TASK DETAILS: Your answer must be the lines of the entries below, exactly as written, from the first line through the line containing "exists []. split;".

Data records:

Lemma initial_PI policy preserve start :
  policy_ok policy -> PI policy preserve start (out_text []) [] (initial_decoder start) [].
Proof.
  intros Hpol. assert (Hheld : forall ms : list Z -> Prop, (forall m, ms m -> m <> []) -> held ms [] []).
  { intros ms Hms. split; [intros m i Hm Ho|intros m k Hm _ (Hk & _)]; [|done]. apply occurs_length in Ho.
    specialize (Hms m Hm). destruct m; [done|]. cbn in Ho. lia. }
  assert (Hst : forall ch m, stops_on policy ch m -> m <> []) by (intros ch m (stop & Hin & _ & <-); by apply Hpol).
  assert (Hch : forall ch, chan_inv policy ch [] [] (initial_decoder start) []).
  { intros ch. split; [by destruct ch|]. destruct ch; by apply Hheld, Hst. }
  exists []. split; [done|]. split; [|done]. exists [], []. split; [|split; [done|split; [apply Hch|]]].
  - split; [done|]. split; [by left|]. destruct start; cbn [in_reasoning initial_decoder]; [|done]. split_and!; try done.
    + apply Hheld. by intros m <-.
    + intros c Hin. by apply elem_of_nil in Hin.
  - destruct start; cbn [in_reasoning initial_decoder]; [apply Hch|]. destruct (Hch Reasoning) as [_ [Hn _]].
    intros m i. by apply Hn.
Qed.
(* ===== verification/Tokenizer.v ===== *)
(** * The tokenizer: [targets/qwen3_6/impl/frontend/tokenizer.cpp]

    Strings are lists of bytes.  The tokenizer is built from the values of its JSON files ([Json],
    nlohmann's values with objects in key order); parsing a JSON text is a parameter. *)
From Stdlib Require Import Strings.String Strings.Ascii.
From stdpp Require Import gmap sorting.
From S2P Require Import Prelude Unicode Admission Capacity Contract Output.
#[local] Open Scope Z_scope.

Definition bytes_of (s : string) : list Z := map (fun a => Z.of_nat (nat_of_ascii a)) (list_ascii_of_string s).

(** ** JSON values *)

Inductive Json : Type :=
| JNull
| JBool (b : bool)
| JInteger (i : Z)      (**r [number_integer]: an [int64_t] *)
| JUnsigned (u : Z)     (**r [number_unsigned]: an [uint64_t] *)
| JFloat (bits : Z)     (**r [number_float]: the bit pattern of the [double] *)
| JString (s : list Z)
| JArray (items : list Json)
| JObject (items : list (list Z * Json)).

(** [object.contains(field)] and [object.at(field)]. *)
Fixpoint json_find (field : list Z) (items : list (list Z * Json)) : option Json :=
  match items with
  | [] => None
  | (key, value) :: items' => if bool_decide (key = field) then Some value else json_find field items'
  end.
Definition json_field (object : Json) (field : list Z) : option Json :=
  match object with JObject items => json_find field items | _ => None end.

Definition require_object_field (object : Json) (field : list Z) : result (list (list Z * Json)) :=
  match json_field object field with Some (JObject items) => Ok items | _ => Err InvalidArgument end.
Definition require_array_field (object : Json) (field : list Z) : result (list Json) :=
  match json_field object field with Some (JArray items) => Ok items | _ => Err InvalidArgument end.
Definition require_string_field (object : Json) (field : list Z) : result (list Z) :=
  match json_field object field with Some (JString s) => Ok s | _ => Err InvalidArgument end.
Definition require_bool_field (object : Json) (field : list Z) : result bool :=
  match json_field object field with Some (JBool b) => Ok b | _ => Err InvalidArgument end.

Definition kMaxTokenId : Z := 1000000.

Definition parse_token_id (value : Json) : result Z :=
  match value with
  | JUnsigned id => do* throw_if (id >? kMaxTokenId) InvalidArgument; Ok id
  | JInteger id =>
      do* throw_if (id <? 0) InvalidArgument;
      do* throw_if (id >? kMaxTokenId) InvalidArgument;
      Ok id
  | _ => Err InvalidArgument
  end.

(** ** Containers *)

(** [vector::at] as the target of an assignment, and [vector::resize] upwards. *)
Definition set_at {A} (i : Z) (x : A) (l : list A) : result (list A) :=
  if (0 <=? i) && (i <? Z.of_nat (length l)) then Ok (<[Z.to_nat i := x]> l) else Err OutOfRange.
Definition grow {A} (n : nat) (x : A) (l : list A) : list A := l ++ replicate (n - length l) x.
(** [unordered_map::emplace]: the entry that is there stays. *)
Definition emplace {A} (k : list Z) (x : A) (m : gmap (list Z) A) : gmap (list Z) A :=
  match m !! k with Some _ => m | None => <[k := x]> m end.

ANSWER BOX:
Lemma initial_PI policy preserve start :
  policy_ok policy -> PI policy preserve start (out_text []) [] (initial_decoder start) [].
Proof.
  intros Hpol. assert (Hheld : forall ms : list Z -> Prop, (forall m, ms m -> m <> []) -> held ms [] []).
  { intros ms Hms. split; [intros m i Hm Ho|intros m k Hm _ (Hk & _)]; [|done]. apply occurs_length in Ho.
    specialize (Hms m Hm). destruct m; [done|]. cbn in Ho. lia. }
  assert (Hst : forall ch m, stops_on policy ch m -> m <> []) by (intros ch m (stop & Hin & _ & <-); by apply Hpol).
  assert (Hch : forall ch, chan_inv policy ch [] [] (initial_decoder start) []).
  { intros ch. split; [by destruct ch|]. destruct ch; by apply Hheld, Hst. }
  exists []. split; [done|]. split; [|done]. exists [], []. split; [|split; [done|split; [apply Hch|]]].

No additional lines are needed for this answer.